Sorry. Sometimes... I forget this isn't the old WATMM i.e. an open air drug market. I was only half serious about non-legal activities having fun. If it means anything now I have zero interest in getting my face melted off while I'm there.

 

deathmatch in hell is a pretty funny bar. it's in shinjuku. 

Added to the list. I want to feel like I'm in a William Gibson novel.

 

Akiba is full of sad guys getting their freak on at maid cafes. There are some good hobby shops though. The electronics aspect is there but it's changed for the worse over the years.

Go to Shinjuku for fun. The HUB there is good if you're looking for a quick pull.

Harajuku is good for lookin at all the cosplay/freak fashion show on the weekends.

The eastern side of Tokyo is very cool as well, Ueno has a great park. There are a shit-ton of small museums that you can check out (though the English descriptions of exhibits are sometimes sparse).

The Ghibli museum is worth the time as well.

Ghibli is on the list though we may not get in because gaijin-only tickets sold out online a month ago. Hopefully we can get some in a Lawsons. 

 

After you've been to akihabara, sweated it out with flabby white nerds and crazy high pitched japanese street girls in zany outfits, smoky pachinko parlours while a million screens blare at you with a neverending flow of garbage, you could....

 

...buy a sixpack of nodogoshi and a couple of bento boxes, take a train out of tokyo in a random direction and go for a walkabout, you'll stumble upon temples among the trees and bamboos, you might even come across a huntsman spider or two (they can jump and roll, bite you, but they're nice little fellas and not poisenous) 

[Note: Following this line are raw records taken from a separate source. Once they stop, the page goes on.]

(** X14. A resolution that fails is absorbed, wherever the decision stands
    in the batch: when [resolveActions] comes to a decision whose actor has
    a configuration and whose resolution fails, because the configuration
    has no API key or because the resolver's calls for it all fail, it
    appends one event for the decision, with [success = false] and an empty
    impact, leaves the accumulated stat deltas and tension deltas as they
    were, and goes on with the rest of the batch; the world is untouched
    unless the decision is a [break_alliance], which is applied all the
    same. *)
Theorem resolveActions_absorbs_failure :
  forall (cfgs : string -> lookup)
         (call : decision -> nat -> callResult resolution)
         (ws : worldState) (ds pre post : list decision) (d : decision)
         (cfg : agentConfig),
    prioritizeActions ds = pre ++ d :: post ->
    cfgs (actorId d) = Fetched (Some cfg) ->
    apiKey cfg = "" \/ (forall j, error (call d j) <> None) ->
    let acc := resolvedAfter cfgs call ws pre in
    exists ev,
      resolveActions cfgs call ws ds
      = fold_left (resolveOne cfgs call) post
          (mkResolved (events acc ++ [ev]) (allChanges acc)
             (allTensionChanges acc)
             (if String.eqb (specificAction d) "break_alliance"
              then updateAlliancesWith (world acc) (actorId d) (target d) "BREAK"
              else world acc))
      /\ success ev = Some false /\ impact ev = []
      /\ actors ev = actorsOf d.
Proof.
  intros cfgs call ws ds pre post d cfg Hsplit Hcfg Hfail acc.
  destruct (resolveAction_failure cfg (call d) Hfail) as [msg Hmsg].
  eexists. split.
  - unfold resolveActions. rewrite Hsplit, fold_left_app.
    fold (resolvedAfter cfgs call ws pre). fold acc.
    cbn [fold_left]. f_equal.
    unfold resolveOne. rewrite Hcfg, Hmsg. simpl.
    unfold handleSpecialActions. simpl. rewrite andb_false_r. reflexivity.
  - repeat split.
Qed.
(** One round of the loop on a character that continues the suffix. *)
Lemma suffixLoop_match (path suffix : string) (i : nat) (c : ascii)
      (s e f x x' : Z) (ms : bool) :
  Path.charCodeAt path i = Some c -> Ascii.eqb c Path.slash = false ->
  Path.charCodeAt suffix (Z.to_nat x) = Some c ->
  (0 <= x)%Z -> x' = (x - 1)%Z ->
  Path.basenameSuffixLoop path suffix (S i) (Path.mkBase s e ms f x) =
  Path.basenameSuffixLoop path suffix i
    (Path.mkBase s
       (if (x' =? -1)%Z then Z.of_nat i else e)
       (if (f =? -1)%Z then false else ms)
       (if (f =? -1)%Z then (Z.of_nat i + 1)%Z else f)
       x').
Proof.
  intros Hc Hns Hsuf Hx ->. cbn [Path.basenameSuffixLoop].
  rewrite Hc. cbn [Path.codeIs]. rewrite Hns.
  cbn [Path.bFirstNonSlashEnd].
  destruct (f =? -1)%Z;
    cbn [Path.bExtIdx Path.bStart Path.bEnd Path.bMatchedSlash
         Path.bFirstNonSlashEnd];
    (replace (0 <=? x)%Z with true by (symmetry; apply Z.leb_le; exact Hx));
    rewrite Hsuf; cbn [Path.codeEq]; rewrite Ascii.eqb_refl;
    destruct (x - 1 =? -1)%Z; reflexivity.
Qed.

Lemma succ_eqb_minus_one (n : nat) : (Z.of_nat n + 1 =? -1)%Z = false.
Proof. apply Z.eqb_neq. lia. Qed.

(** The state of the loop of [basename(q ++ ".json", ".json")] when it has
    read the five characters of the suffix. *)
Lemma suffixLoop_json (q : string) :
  Path.basenameSuffixLoop (q ++ ".json") ".json"
    (String.length (q ++ ".json")) (Path.mkBase 0 (-1) true (-1) 4) =
  Path.basenameSuffixLoop (q ++ ".json") ".json" (String.length q)
    (Path.mkBase 0 (Path.len q) false (Path.len (q ++ ".json")) (-1)).
Proof.
  assert (Hget : forall j, Path.charCodeAt (q ++ ".json") (String.length q + j)
                           = Path.charCodeAt ".json" j)
    by (intros j; apply get_append_r).
  unfold Path.len. rewrite length_append. cbn [String.length].
  replace (String.length q + 5) with (S (String.length q + 4)) by lia.
  rewrite (suffixLoop_match _ _ _ "n" _ _ _ 4 3);
    [|rewrite Hget; reflexivity|reflexivity|reflexivity|lia|reflexivity].
  replace (String.length q + 4) with (S (String.length q + 3)) at 1 by lia.
  cbn [Z.eqb Pos.eqb].
  rewrite (suffixLoop_match _ _ _ "o" _ _ _ 3 2);
    [|rewrite Hget; reflexivity|reflexivity|reflexivity|lia|reflexivity].
  replace (String.length q + 3) with (S (String.length q + 2)) at 1 by lia.
  rewrite succ_eqb_minus_one. cbn [Z.eqb Pos.eqb].
  rewrite (suffixLoop_match _ _ _ "s" _ _ _ 2 1);
    [|rewrite Hget; reflexivity|reflexivity|reflexivity|lia|reflexivity].
  replace (String.length q + 2) with (S (String.length q + 1)) at 1 by lia.
  rewrite succ_eqb_minus_one. cbn [Z.eqb Pos.eqb].
  rewrite (suffixLoop_match _ _ _ "j" _ _ _ 1 0);
    [|rewrite Hget; reflexivity|reflexivity|reflexivity|lia|reflexivity].
  replace (String.length q + 1) with (S (String.length q + 0)) at 1 by lia.
  rewrite succ_eqb_minus_one. cbn [Z.eqb Pos.eqb].
  rewrite (suffixLoop_match _ _ _ "." _ _ _ 0 (-1));
    [|rewrite Hget; reflexivity|reflexivity|reflexivity|lia|reflexivity].
  rewrite succ_eqb_minus_one. cbn [Z.eqb Pos.eqb].
  rewrite !Nat.add_0_r. f_equal. f_equal. lia.
Qed.

Lemma slashFree_append (a b : string) :
  Path.slashFree (a ++ b) = (Path.slashFree a && Path.slashFree b)%bool.
Proof.
  unfold Path.slashFree.
  induction a as [|c a IH]; cbn; [reflexivity|].
  rewrite IH, andb_assoc. reflexivity.
Qed.

Lemma json_suffix_differs (q : string) :
  0 < String.length q -> String.eqb ".json" (q ++ ".json") = false.
Proof.
  intros Hq. apply String.eqb_neq. intros E.
  apply (f_equal String.length) in E. rewrite length_append in E.
  cbn in E. lia.
Qed.

Lemma suffixLoop_json_append (x nm : string) :
  Path.isFileName nm = true ->
  Path.basenameSuffixLoop (x ++ String "/" (nm ++ ".json")) ".json"
    (String.length (x ++ String "/" (nm ++ ".json")))
    (Path.mkBase 0 (-1) true (-1) 4) =
  Path.mkBase (Path.len (x ++ "/")) (Path.len (x ++ "/") + Path.len nm) false
              (Path.len (x ++ String "/" (nm ++ ".json"))) (-1).
Proof.
  intros Hnm. apply isFileName_inv in Hnm. destruct Hnm as [Hs Hlen].
  assert (Epath : x ++ String "/" (nm ++ ".json")
                  = (x ++ String "/" nm) ++ ".json")
    by (rewrite append_assoc; reflexivity).
  assert (Hfree : forall j, S (String.length x) <= j ->
            Path.codeIs
              (Path.charCodeAt (x ++ String "/" (nm ++ ".json")) j)
              Path.slash = false).
  { intros j Hj. apply code_in_name; [|lia].
    rewrite slashFree_append, Hs. reflexivity. }
  pose proof (code_at_separator x (nm ++ ".json")) as Hsep.
  rewrite Epath. rewrite suffixLoop_json. rewrite <- Epath.
  replace (String.length (x ++ String "/" nm))
    with (S (String.length x) + String.length nm)
    by (rewrite length_append; cbn [String.length]; lia).
  rewrite suffixLoop_skip;
    [|exact Hfree
     |cbn [Path.bFirstNonSlashEnd]; unfold Path.len; lia
     |cbn [Path.bExtIdx]; lia].
  cbn [Path.basenameSuffixLoop]. rewrite Hsep.
  cbn [Path.bMatchedSlash negb Path.bStart Path.bEnd Path.bFirstNonSlashEnd
       Path.bExtIdx].
  unfold Path.len. rewrite !length_append. cbn [String.length].
  f_equal; lia.
Qed.
(** * xr_serial: MaxLinear/Exar USB to serial driver

    A shallow embedding of [xr_serial.c]: the model table, the register
    access layer, the UART lifecycle, the baud-rate engine, the modem-control
    and break operations and the termios translation, followed by the
    properties of the driver's specification that were checked against it.

    Integers are [Z]; every conversion the C code performs (parameter passing
    into [u8], compound assignment on a [u8], unsigned 32-bit arithmetic) is
    written out with the conversions of section "C integers".  The driver's
    only effects are USB control transfers and allocations: they are recorded
    as a list of events, and every function is a computation that reads the
    history so far and returns its result with the events it emitted. *)

From Stdlib Require Import ZArith List Bool Lia.
Import ListNotations.
Local Open Scope Z_scope.

(** ** C integers *)

(** Conversion to [u8], [u16] and [u32] (reduction modulo 2^w). *)
Definition u8 (x : Z) : Z := x mod 2 ^ 8.
Definition u16 (x : Z) : Z := x mod 2 ^ 16.
Definition u32 (x : Z) : Z := x mod 2 ^ 32.

(** [BIT(n)] and [GENMASK(h, l)] of linux/bits.h. *)
Definition BIT (n : Z) : Z := Z.shiftl 1 n.
Definition GENMASK (h l : Z) : Z := Z.shiftl (Z.ones (h - l + 1)) l.

(** [clamp(val, lo, hi)] of linux/minmax.h: [min(max(val, lo), hi)]. *)
Definition clamp (val lo hi : Z) : Z := Z.min (Z.max val lo) hi.

(** ** Constants of the driver *)

Definition XR_INT_OSC_HZ : Z := 48000000.
Definition MIN_SPEED : Z := 46.
Definition MAX_SPEED : Z := XR_INT_OSC_HZ.

Definition CLOCK_DIVISOR_0 : Z := 0x04.
Definition CLOCK_DIVISOR_1 : Z := 0x05.
Definition CLOCK_DIVISOR_2 : Z := 0x06.
Definition TX_CLOCK_MASK_0 : Z := 0x07.
Definition TX_CLOCK_MASK_1 : Z := 0x08.
Definition RX_CLOCK_MASK_0 : Z := 0x09.
Definition RX_CLOCK_MASK_1 : Z := 0x0a.

Definition UART_REG_BLOCK : Z := 0.
Definition UM_REG_BLOCK : Z := 4.
Definition UART_CUSTOM_BLOCK : Z := 0x66.

Definition UM_FIFO_ENABLE_REG : Z := 0x10.
Definition UM_ENABLE_TX_FIFO : Z := 0x01.
Definition UM_ENABLE_RX_FIFO : Z := 0x02.

Definition UM_RX_FIFO_RESET : Z := 0x18.
Definition UM_TX_FIFO_RESET : Z := 0x1c.

Definition UART_ENABLE_TX : Z := 0x1.
Definition UART_ENABLE_RX : Z := 0x2.

Definition UART_MODE_RI : Z := BIT 0.
Definition UART_MODE_CD : Z := BIT 1.
Definition UART_MODE_DSR : Z := BIT 2.
Definition UART_MODE_DTR : Z := BIT 3.
Definition UART_MODE_CTS : Z := BIT 4.
Definition UART_MODE_RTS : Z := BIT 5.

Definition UART_BREAK_ON : Z := 0xff.
Definition UART_BREAK_OFF : Z := 0.

Definition UART_DATA_MASK : Z := GENMASK 3 0.
Definition UART_DATA_7 : Z := 0x7.
Definition UART_DATA_8 : Z := 0x8.

Definition UART_PARITY_MASK : Z := GENMASK 6 4.
Definition UART_PARITY_SHIFT : Z := 4.
Definition UART_PARITY_NONE : Z := Z.shiftl 0x0 UART_PARITY_SHIFT.
Definition UART_PARITY_ODD : Z := Z.shiftl 0x1 UART_PARITY_SHIFT.
Definition UART_PARITY_EVEN : Z := Z.shiftl 0x2 UART_PARITY_SHIFT.
Definition UART_PARITY_MARK : Z := Z.shiftl 0x3 UART_PARITY_SHIFT.
Definition UART_PARITY_SPACE : Z := Z.shiftl 0x4 UART_PARITY_SHIFT.

Definition UART_STOP_MASK : Z := BIT 7.
Definition UART_STOP_SHIFT : Z := 7.
Definition UART_STOP_1 : Z := Z.shiftl 0x0 UART_STOP_SHIFT.
Definition UART_STOP_2 : Z := Z.shiftl 0x1 UART_STOP_SHIFT.

Definition UART_FLOW_MODE_NONE : Z := 0x0.
Definition UART_FLOW_MODE_HW : Z := 0x1.
Definition UART_FLOW_MODE_SW : Z := 0x2.

Definition UART_MODE_GPIO_MASK : Z := GENMASK 2 0.
Definition UART_MODE_RTS_CTS : Z := 0x1.
Definition UART_MODE_DTR_DSR : Z := 0x2.
Definition UART_MODE_RS485 : Z := 0x3.
Definition UART_MODE_RS485_ADDR : Z := 0x4.

Definition URM_RESET_RX_FIFO_BASE : Z := 0x18.
Definition URM_RESET_TX_FIFO_BASE : Z := 0x1c.

Definition VIA_CDC_REGISTER : Z := -1.

(** ** Constants of the kernel headers the driver includes

    These are not part of the driver; the values are those of the Linux
    headers named with each group. *)

(** include/uapi/asm-generic/errno-base.h *)
Definition EIO : Z := 5.
Definition ENOMEM : Z := 12.
Definition EINVAL : Z := 22.

(** include/uapi/linux/usb/ch9.h *)
Definition USB_DIR_OUT : Z := 0.
Definition USB_DIR_IN : Z := 0x80.
Definition USB_TYPE_CLASS : Z := Z.shiftl 0x01 5.
Definition USB_TYPE_VENDOR : Z := Z.shiftl 0x02 5.
Definition USB_RECIP_DEVICE : Z := 0x00.
Definition USB_RECIP_INTERFACE : Z := 0x01.

(** include/uapi/linux/usb/cdc.h *)
Definition USB_CDC_REQ_SET_LINE_CODING : Z := 0x20.
Definition USB_CDC_REQ_SEND_BREAK : Z := 0x23.

(** include/uapi/asm-generic/termios.h *)
Definition TIOCM_DTR : Z := 0x002.
Definition TIOCM_RTS : Z := 0x004.
Definition TIOCM_CTS : Z := 0x020.
Definition TIOCM_CD : Z := 0x040.
Definition TIOCM_RI : Z := 0x080.
Definition TIOCM_DSR : Z := 0x100.

(** include/uapi/asm-generic/termbits.h (octal in the header) *)
Definition IXON : Z := 0x400.
Definition CBAUD : Z := 0x100f.
Definition B0 : Z := 0.
Definition CSIZE : Z := 0x30.
Definition CS5 : Z := 0x00.
Definition CS6 : Z := 0x10.
Definition CS7 : Z := 0x20.
Definition CS8 : Z := 0x30.
Definition CSTOPB : Z := 0x40.
Definition PARENB : Z := 0x100.
Definition PARODD : Z := 0x200.
Definition CMSPAR : Z := 0x40000000.
Definition CRTSCTS : Z := 0x80000000.
Definition VSTART : nat := 8.
Definition VSTOP : nat := 9.

(** ** Model table *)

Inductive xr_model : Type :=
| XR2280X
| XR21B1411
| XR21V141X
| XR21B142X
| MAX_XR_MODELS.

Inductive xr_hal_type : Type :=
| REG_ENABLE
| REG_FORMAT
| REG_FLOW_CTRL
| REG_XON_CHAR
| REG_XOFF_CHAR
| REG_TX_BREAK
| REG_RS485_DELAY
| REG_GPIO_MODE
| REG_GPIO_DIR
| REG_GPIO_SET
| REG_GPIO_CLR
| REG_GPIO_STATUS
| REG_GPIO_INT_MASK
| REG_CUSTOMIZED_INT
| REG_GPIO_PULL_UP_ENABLE
| REG_GPIO_PULL_DOWN_ENABLE
| REG_LOOPBACK
| REG_LOW_LATENCY
| REG_CUSTOM_DRIVER
| REQ_SET
| REQ_GET
| MAX_XR_HAL_TYPE.

Definition xr_model_eqb (a b : xr_model) : bool :=
  match a, b with
  | XR2280X, XR2280X | XR21B1411, XR21B1411 | XR21V141X, XR21V141X
  | XR21B142X, XR21B142X | MAX_XR_MODELS, MAX_XR_MODELS => true
  | _, _ => false
  end.

(** [xr_hal_table[m][r]].  Entries the initialiser does not name are zero, as
    C initialises them.  The array has no row [MAX_XR_MODELS] and no column
    [MAX_XR_HAL_TYPE]: C leaves a read there undefined; the embedding says 0,
    and [xr_set_reg] and [xr_get_reg] reject that model before any transfer. *)
Definition xr_hal_table (m : xr_model) (r : xr_hal_type) : Z :=
  match m with
  | XR2280X =>
      match r with
      | REG_ENABLE => 0x40
      | REG_FORMAT => 0x45
      | REG_FLOW_CTRL => 0x46
      | REG_XON_CHAR => 0x47
      | REG_XOFF_CHAR => 0x48
      | REG_TX_BREAK => 0x4a
      | REG_RS485_DELAY => 0x4b
      | REG_GPIO_MODE => 0x4c
      | REG_GPIO_DIR => 0x4d
      | REG_GPIO_SET => 0x4e
      | REG_GPIO_CLR => 0x4f
      | REG_GPIO_STATUS => 0x50
      | REG_GPIO_INT_MASK => 0x51
      | REG_CUSTOMIZED_INT => 0x52
      | REG_GPIO_PULL_UP_ENABLE => 0x54
      | REG_GPIO_PULL_DOWN_ENABLE => 0x55
      | REG_LOOPBACK => 0x56
      | REG_LOW_LATENCY => 0x66
      | REG_CUSTOM_DRIVER => 0x81
      | REQ_SET => 5
      | REQ_GET => 5
      | MAX_XR_HAL_TYPE => 0
      end
  | XR21B1411 =>
      match r with
      | REG_ENABLE => 0xc00
      | REG_FORMAT => VIA_CDC_REGISTER
      | REG_FLOW_CTRL => 0xc06
      | REG_XON_CHAR => 0xc07
      | REG_XOFF_CHAR => 0xc08
      | REG_TX_BREAK => 0xc0a
      | REG_RS485_DELAY => 0xc0b
      | REG_GPIO_MODE => 0xc0c
      | REG_GPIO_DIR => 0xc0d
      | REG_GPIO_SET => 0xc0e
      | REG_GPIO_CLR => 0xc0f
      | REG_GPIO_STATUS => 0xc10
      | REG_GPIO_INT_MASK => 0xc11
      | REG_CUSTOMIZED_INT => 0xc12
      | REG_GPIO_PULL_UP_ENABLE => 0xc14
      | REG_GPIO_PULL_DOWN_ENABLE => 0xc15
      | REG_LOOPBACK => 0xc16
      | REG_LOW_LATENCY => 0xcc2
      | REG_CUSTOM_DRIVER => 0x20d
      | REQ_SET => 0
      | REQ_GET => 1
      | MAX_XR_HAL_TYPE => 0
      end
  | XR21V141X =>
      match r with
      | REG_ENABLE => 0x03
      | REG_FORMAT => 0x0b
      | REG_FLOW_CTRL => 0x0c
      | REG_XON_CHAR => 0x10
      | REG_XOFF_CHAR => 0x11
      | REG_LOOPBACK => 0x12
      | REG_TX_BREAK => 0x14
      | REG_RS485_DELAY => 0x15
      | REG_GPIO_MODE => 0x1a
      | REG_GPIO_DIR => 0x1b
      | REG_GPIO_INT_MASK => 0x1c
      | REG_GPIO_SET => 0x1d
      | REG_GPIO_CLR => 0x1e
      | REG_GPIO_STATUS => 0x1f
      | REQ_SET => 0
      | REQ_GET => 1
      | REG_CUSTOMIZED_INT | REG_GPIO_PULL_UP_ENABLE
      | REG_GPIO_PULL_DOWN_ENABLE | REG_LOW_LATENCY | REG_CUSTOM_DRIVER
      | MAX_XR_HAL_TYPE => 0
      end
  | XR21B142X =>
      match r with
      | REG_ENABLE => 0x00
      | REG_FORMAT => VIA_CDC_REGISTER
      | REG_FLOW_CTRL => 0x06
      | REG_XON_CHAR => 0x07
      | REG_XOFF_CHAR => 0x08
      | REG_TX_BREAK => 0x0a
      | REG_RS485_DELAY => 0x0b
      | REG_GPIO_MODE => 0x0c
      | REG_GPIO_DIR => 0x0d
      | REG_GPIO_SET => 0x0e
      | REG_GPIO_CLR => 0x0f
      | REG_GPIO_STATUS => 0x10
      | REG_GPIO_INT_MASK => 0x11
      | REG_CUSTOMIZED_INT => 0x12
      | REG_GPIO_PULL_UP_ENABLE => 0x14
      | REG_GPIO_PULL_DOWN_ENABLE => 0x15
      | REG_LOOPBACK => 0x16
      | REG_LOW_LATENCY => 0x46
      | REG_CUSTOM_DRIVER => 0x60
      | REQ_SET => 0
      | REQ_GET => 0
      | MAX_XR_HAL_TYPE => 0
      end
  | MAX_XR_MODELS => 0
  end.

spend a day or a half, relaxing onsen style and immerse yourself in lovely sulphurous waters of varying temperatures.

eat at as many different places as you can, soups soups soups of all kinds

if you're very lucky you may see a tanuki, or even some wild boars playing in the rice fields. If you do get near any wild boars, remember not to feed them, it causes them to become accustomed to humans and they start venturing into villages and towns to scavenge. but still, they're so cute and funny looking. 

 

The studio Ghibli museum is very quaint, and small. Go early as the place quickly gets packed. (you also need to buy tickets online a month or so in advance, you cannot buy tickets at the door)

I really wish we could go outside of Tokyo too, but this is our short money trip. Those JR passes out of the city cost a grip. The furturest south we're going is Kawasaki to see some arcade that's supposed to look like Kowloon Walled City.

 

You need to go to at least one bath house, stay a night at a capsule hotel (cheap, also usually have a bath), eat at Yoshinoya (good and cheap) and if you have the time visit a smaller town/ rural area for some perspective of the big cities.

 

I've looked into bath houses but have read they don't let in people with tattoos, to keep out Yakuza.

 

Thanks for the tips everyone. If anyone has any more knowledge, it would be greatly appreciated.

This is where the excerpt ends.